I wasn't a fan of 'Misery' - barring the genuinely emotional closer of 'The Gifthorse' and the kick-ass rock synthwave-themed titular song - but this is the band dragging their sound down to the bottom of the figurative lake. Just like with the most recent material from Machine Head and Suicide Silence, there's an air of cowardice to this record. Instead of trying to really push the boat out and having the courage to maintain an evolving conversation with their fanbase, Amity has back-pedaled to where they were two albums ago, just with the more questionable aspects of 'Misery' haphazardly thrown in. Then again, core kids these days praise anything that's heavy as automatically being good, which should tell you all you need to know about audience expectations for records such as this.

One of the biggest things about 'Everyone Loves You...' for me was the push-and-pull with the choruses. Sometimes, on tracks like 'Soak Me In Bleach' or 'All My Friends Are Dead,' Ahren Stringer's singing refrains aren't half bad, showing the band's penchant for decent hooks has remained steadfast. "When the dreamer dies, so dies the dream" from the former and the whistling "ooh-oooh" chorus hook on the latter (which they re-use quite a bit) could be a hell of a lot worse. Yet it's everything else around these moments, and how we get there, that doesn't stick. It's that songwriting idea of "don't bore us, get to the chorus." But if you've heard one Amity chorus of late, then you've heard 'em all.

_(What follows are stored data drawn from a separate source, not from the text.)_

(** * The docker runner of the ArangoDB starter (service/runner_docker.go)

    A shallow embedding of [dockerRunner], its container handle
    [dockerContainer] and its garbage collector, together with the
    properties of the container registry that the design document states.

    Conventions of the embedding:
    - the docker daemon and the wall clock are an abstract, stateful
      [World]; every client call takes a world and returns the next one
      together with its answer, so nothing is assumed about the daemon;
    - a [time.Time] is the instant it denotes, a number of nanoseconds in
      [Z]; a [time.Duration] is a signed 64-bit integer, and [-d] wraps;
    - a Go [map] that can be [nil] is an [option] of a [gmap]: reading,
      ranging over and deleting from a nil map are fine, writing panics;
    - the mutex is not modelled: each operation is taken as atomic. *)

From Stdlib Require Import ZArith Ascii DecimalString.
From Stdlib Require DecimalPos DecimalZ.
From stdpp Require Import gmap strings list.

Local Open Scope Z_scope.

(** ** Errors *)

(** The error values that reach this file: docker's [*NoSuchContainer],
    any other error of the client, and errgo's [*Err], which wraps an
    underlying error and carries a cause, or has its cause masked (nil). *)
Inductive error : Type :=
  | NoSuchContainer (id : string)
  | ClientError (msg : string)
  | ErrgoErr (cause underlying : error)
  | ErrgoMasked (underlying : error).

(** [errgo.Cause]: the cause of an errgo error that has one, else the
    error itself. *)
Definition errgo_Cause (err : error) : error :=
  match err with
  | ErrgoErr c _ => c
  | _ => err
  end.

(** The type assertion of [err] to docker's [*NoSuchContainer]. *)
Definition is_NoSuchContainer_value (err : error) : bool :=
  match err with
  | NoSuchContainer _ => true
  | _ => false
  end.

Definition isNoSuchContainer (err : error) : bool :=
  if is_NoSuchContainer_value err then true
  else if is_NoSuchContainer_value (errgo_Cause err) then true
  else false.

(** What a call that may panic leaves to its caller. *)
Inductive outcome (A : Type) : Type :=
  | Ok (a : A)
  | Err (err : error)
  | Panic.
Arguments Ok {A} a.
Arguments Err {A} err.
Arguments Panic {A}.

(** ** Time *)

Definition int64_min : Z := - 2 ^ 63.
Definition int64_max : Z := 2 ^ 63 - 1.

Definition wrap64 (z : Z) : Z := (z + 2 ^ 63) mod 2 ^ 64 - 2 ^ 63.

(** Unary minus on a [time.Duration]. *)
Definition neg_Duration (d : Z) : Z := wrap64 (- d).

(** [t.Add(d)] and [t.Before(u)] on instants. *)
Definition time_Add (t d : Z) : Z := t + d.
Definition time_Before (t u : Z) : bool := t <? u.

(** ** The data of the docker client *)

Record docker_State : Type := {
  StateString : string;   (* what [State.StateString()] answers *)
  FinishedAt : Z
}.

Record docker_Container : Type := {
  ID : string;
  Created : Z;
  State : docker_State
}.

Record docker_PortBinding : Type := {
  HostIP : string;
  HostPort : string
}.

Record docker_Config : Type := {
  Image : string;
  Entrypoint : list string;
  Cmd : list string;
  Tty : bool;
  User : string;
  ExposedPorts : gset string
}.

Record docker_HostConfig : Type := {
  PortBindings : gmap string (list docker_PortBinding);
  PublishAllPorts : bool;
  AutoRemove : bool;
  VolumesFrom : list string;
  Binds : list string
}.

Record docker_CreateContainerOptions : Type := {
  Name : string;
  Config : docker_Config;
  HostConfig : docker_HostConfig
}.

Record docker_PullImageOptions : Type := {
  Repository : string;
  Tag : string
}.

Record docker_RemoveContainerOptions : Type := {
  rmID : string;
  Force : bool
}.

(** Modelled from the spec: the [Volume] struct is declared elsewhere in
    package service; a volume specification is a host path, a container
    path and a read-only flag. *)
Record Volume : Type := {
  HostPath : string;
  ContainerPath : string;
  ReadOnly : bool
}.

(** ** The outside world *)

(** The calls of [*docker.Client] that the runner makes, [time.Now],
    [time.Sleep] and [docker.ParseRepositoryTag]. *)
Class DockerClient (World : Type) : Type := {
  time_Now : World → World * Z;
  time_Sleep : World → Z → World;
  ParseRepositoryTag : string → string * string;
  PullImage : World → docker_PullImageOptions → World * option error;
  CreateContainer :
    World → docker_CreateContainerOptions → World * (docker_Container + error);
  StartContainer : World → string → docker_HostConfig → World * option error;
  InspectContainer : World → string → World * (docker_Container + error);
  RemoveContainer : World → docker_RemoveContainerOptions → World * option error;
  StopContainer : World → string → Z → World * option error;
  KillContainer : World → string → World * option error;
  WaitContainer : World → string → World
}.

(** A client call with its answer, as kept in the call trace. *)
Inductive api_call : Type :=
  | CallPull (opts : docker_PullImageOptions) (res : option error)
  | CallCreate (opts : docker_CreateContainerOptions)
      (res : docker_Container + error)
  | CallStart (id : string) (hc : docker_HostConfig) (res : option error)
  | CallInspect (id : string) (res : docker_Container + error)
  | CallRemove (opts : docker_RemoveContainerOptions) (res : option error)
  | CallStop (id : string) (timeout : Z) (res : option error)
  | CallKill (id : string) (res : option error)
  | CallWait (id : string).

(** One call of the logger: level, format string, arguments. *)
Inductive log_arg : Type :=
  | ArgS (s : string)
  | ArgE (err : error).

Inductive log_entry : Type :=
  | Debugf (fmt : string) (args : list log_arg)
  | Infof (fmt : string) (args : list log_arg)
  | Warningf (fmt : string) (args : list log_arg).

(** Everything outside the runner: the world, what was logged and which
    client calls were made (both oldest first). *)
Record env (World : Type) : Type := {
  world : World;
  logged : list log_entry;
  calls : list api_call
}.
Arguments world {World} e.
Arguments logged {World} e.
Arguments calls {World} e.

(** ** The runner *)

(** [dockerRunner] without its logger, client and mutex; [gcStarted] is
    the state of [gcOnce]. *)
Record dockerRunner : Type := {
  image : string;
  user : string;
  volumesFrom : string;
  containerIDs : option (gmap string Z);
  gcStarted : bool;
  gcDelay : Z
}.

Record dockerContainer : Type := {
  container : docker_Container
}.

Definition stopContainerTimeout : Z := 60.

Definition set_containerIDs (r : dockerRunner) (m : option (gmap string Z))
  : dockerRunner :=
  {| image := image r; user := user r; volumesFrom := volumesFrom r;
     containerIDs := m; gcStarted := gcStarted r; gcDelay := gcDelay r |}.

Definition gcOnce_Do (r : dockerRunner) : dockerRunner :=
  {| image := image r; user := user r; volumesFrom := volumesFrom r;
     containerIDs := containerIDs r; gcStarted := true; gcDelay := gcDelay r |}.

(** The identifiers in the registry; a nil map has none. *)
Definition registered (r : dockerRunner) : gset string :=
  match containerIDs r with
  | Some m => dom m
  | None => ∅
  end.

(** The keys a [range] over the map visits.  Go leaves the order open;
    the loops below are defined on any list of keys. *)
Definition range_keys (m : option (gmap string Z)) : list (string * Z)%type :=
  match m with
  | Some m => map_to_list m
  | None => []
  end.

Definition GetContainerDir (r : dockerRunner) (hostDir : string) : string :=
  if negb (String.eqb (volumesFrom r) EmptyString) then hostDir else "/data".

(** [strings.Replace(s, old, new, -1)] for a one-byte [old]. *)
Fixpoint strings_Replace_byte (s : string) (old : ascii) (new : string)
  : string :=
  match s with
  | EmptyString => EmptyString
  | String c s' =>
      if Ascii.eqb c old then new +:+ strings_Replace_byte s' old new
      else String c (strings_Replace_byte s' old new)
  end.

(** [strconv.Itoa], and [%d] of [fmt.Sprintf]. *)
Definition strconv_Itoa (p : Z) : string := NilZero.string_of_int (Z.to_int p).

(** The body of the loop over [volumes] in [Start]. *)
Definition volume_bind (v : Volume) : string :=
  let bind := HostPath v +:+ ":" +:+ ContainerPath v in
  if ReadOnly v then bind +:+ ":ro" else bind.

Definition append_bind (opts : docker_CreateContainerOptions) (v : Volume)
  : docker_CreateContainerOptions :=
  let hc := HostConfig opts in
  {| Name := Name opts; Config := Config opts;
     HostConfig :=
       {| PortBindings := PortBindings hc;
          PublishAllPorts := PublishAllPorts hc;
          AutoRemove := AutoRemove hc;
          VolumesFrom := VolumesFrom hc;
          Binds := Binds hc ++ [volume_bind v] |} |}.

(** The body of the loop over [ports] in [Start]. *)
Definition publish_port (opts : docker_CreateContainerOptions) (p : Z)
  : docker_CreateContainerOptions :=
  let dockerPort := strconv_Itoa p +:+ "/tcp" in
  let cfg := Config opts in
  let hc := HostConfig opts in
  {| Name := Name opts;
     Config :=
       {| Image := Image cfg; Entrypoint := Entrypoint cfg; Cmd := Cmd cfg;
          Tty := Tty cfg; User := User cfg;
          ExposedPorts := {[ dockerPort ]} ∪ ExposedPorts cfg |};
     HostConfig :=
       {| PortBindings :=
            <[ dockerPort :=
                 [ {| HostIP := "0.0.0.0"; HostPort := strconv_Itoa p |} ] ]>
              (PortBindings hc);
          PublishAllPorts := PublishAllPorts hc;
          AutoRemove := AutoRemove hc;
          VolumesFrom := VolumesFrom hc;
          Binds := Binds hc |} |}.

(** The creation request of [Start] (lines 75 to 112): the options as
    first built, then the volumes, then the ports. *)
Definition initial_options (r : dockerRunner) (command : string)
    (args : list string) (containerName : string)
  : docker_CreateContainerOptions :=
  {| Name := containerName;
     Config :=
       {| Image := image r; Entrypoint := [command]; Cmd := args;
          Tty := true; User := user r; ExposedPorts := ∅ |};
     HostConfig :=
       {| PortBindings := ∅; PublishAllPorts := true; AutoRemove := false;
          VolumesFrom := []; Binds := [] |} |}.

Definition wire_volumes (r : dockerRunner)
    (opts : docker_CreateContainerOptions) (volumes : list Volume)
  : docker_CreateContainerOptions :=
  if negb (String.eqb (volumesFrom r) EmptyString) then
    let hc := HostConfig opts in
    {| Name := Name opts; Config := Config opts;
       HostConfig :=
         {| PortBindings := PortBindings hc;
            PublishAllPorts := PublishAllPorts hc;
            AutoRemove := AutoRemove hc;
            VolumesFrom := [volumesFrom r];
            Binds := Binds hc |} |}
  else fold_left append_bind volumes opts.

Definition create_options (r : dockerRunner) (command : string)
    (args : list string) (volumes : list Volume) (ports : list Z)
    (containerName : string) : docker_CreateContainerOptions :=
  let containerName :=
    strings_Replace_byte containerName ":"%char EmptyString in
  let opts := initial_options r command args containerName in
  let opts := wire_volumes r opts volumes in
  fold_left publish_port ports opts.

(** [delete(r.containerIDs, id)]; deleting from a nil map does nothing. *)
Definition unrecordContainerID (r : dockerRunner) (id : string)
  : dockerRunner :=
  match containerIDs r with
  | Some m => set_containerIDs r (Some (delete id m))
  | None => r
  end.

Section Runner.
Context {World : Type} `{!DockerClient World}.

(** [maskAny] is declared elsewhere in package service. *)
Variable maskAny : error → error.

Definition log (e : env World) (l : log_entry) : env World :=
  {| world := world e; logged := logged e ++ [l]; calls := calls e |}.

Definition called (e : env World) (w : World) (c : api_call) : env World :=
  {| world := w; logged := logged e; calls := calls e ++ [c] |}.

Definition now (e : env World) : env World * Z :=
  let '(w, t) := time_Now (world e) in
  ({| world := w; logged := logged e; calls := calls e |}, t).

Definition sleep (e : env World) (d : Z) : env World :=
  {| world := time_Sleep (world e) d; logged := logged e;
     calls := calls e |}.

Definition client_PullImage (e : env World)
    (opts : docker_PullImageOptions) : env World * option error :=
  let '(w, res) := PullImage (world e) opts in
  (called e w (CallPull opts res), res).

Definition client_CreateContainer (e : env World)
    (opts : docker_CreateContainerOptions)
  : env World * (docker_Container + error) :=
  let '(w, res) := CreateContainer (world e) opts in
  (called e w (CallCreate opts res), res).

Definition client_StartContainer (e : env World) (id : string)
    (hc : docker_HostConfig) : env World * option error :=
  let '(w, res) := StartContainer (world e) id hc in
  (called e w (CallStart id hc res), res).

'Coffin,' at barely two-minutes long, is some of the best Amity we've heard in the last eight long soulless years. The striking keys and atmospheric arrangements that swirl around Joel's lo-fi screams, before the song lunges at you in one of the heaviest moments of the band's career, makes for a short but solid first song. Sadly, it's a great opening scene that's never recaptured on the following ten. While the blast beats and faster pace of 'All My Friends Are Dead' are a big energy spike, it feels hollow; sounding relatively cheap. The "ahhhhh" choral vocal samples cut it at the end of each measure in the pre-chorus build-up and that glitchy, electro bridge are the song's strongest qualities, but outside of that, there's really not much going for it. 'Soak Me In Bleach' is just there, with loads of piano and keys glitzing it up, giving it a "key-mosh" sound when paired with the mid-tempo rock grooves. It's like a beefed-up, scream-driven 'Misery' B-side that should've stayed on a hard drive somewhere, and Joel shouting "ROCK!" right before the breakdown creates a visceral, itchy-cringe feeling upon me.

The over-polished keys and chug-laded slog of 'All I Do Is Sink' feels like an eternity to get through despite only being 3:34 in length. (Now I know how people feel when they read my long-ass reviews.) It's over-use of electronic hi-hats and cheesy finger snaps don't hold water, no matter how much the band wants to have these vapid pop songs build-up to big-sounding but ultimately brief and meaningless metalcore breakdowns in order to keep a firm grasp on already-unsure listeners. Starting out (and later ending) with a quick dance beat, 'Baltimore Rain' launches into some of the heavier, darker verses of the entire record, with Joel bellowing deeply over pulsating synths. But it's lethargic "smoke 'em if you got 'em" choruses completely kill the song dead in terms of intrigue and energy. All of the tension and build-up wiped out in an instance. This is a track that if it were instead presented as a stream-of-consciousness tune without those forced choruses, I feel that something much more interesting could've taken shape. There's nothing with keeping things "simple, stupid," but not this basic.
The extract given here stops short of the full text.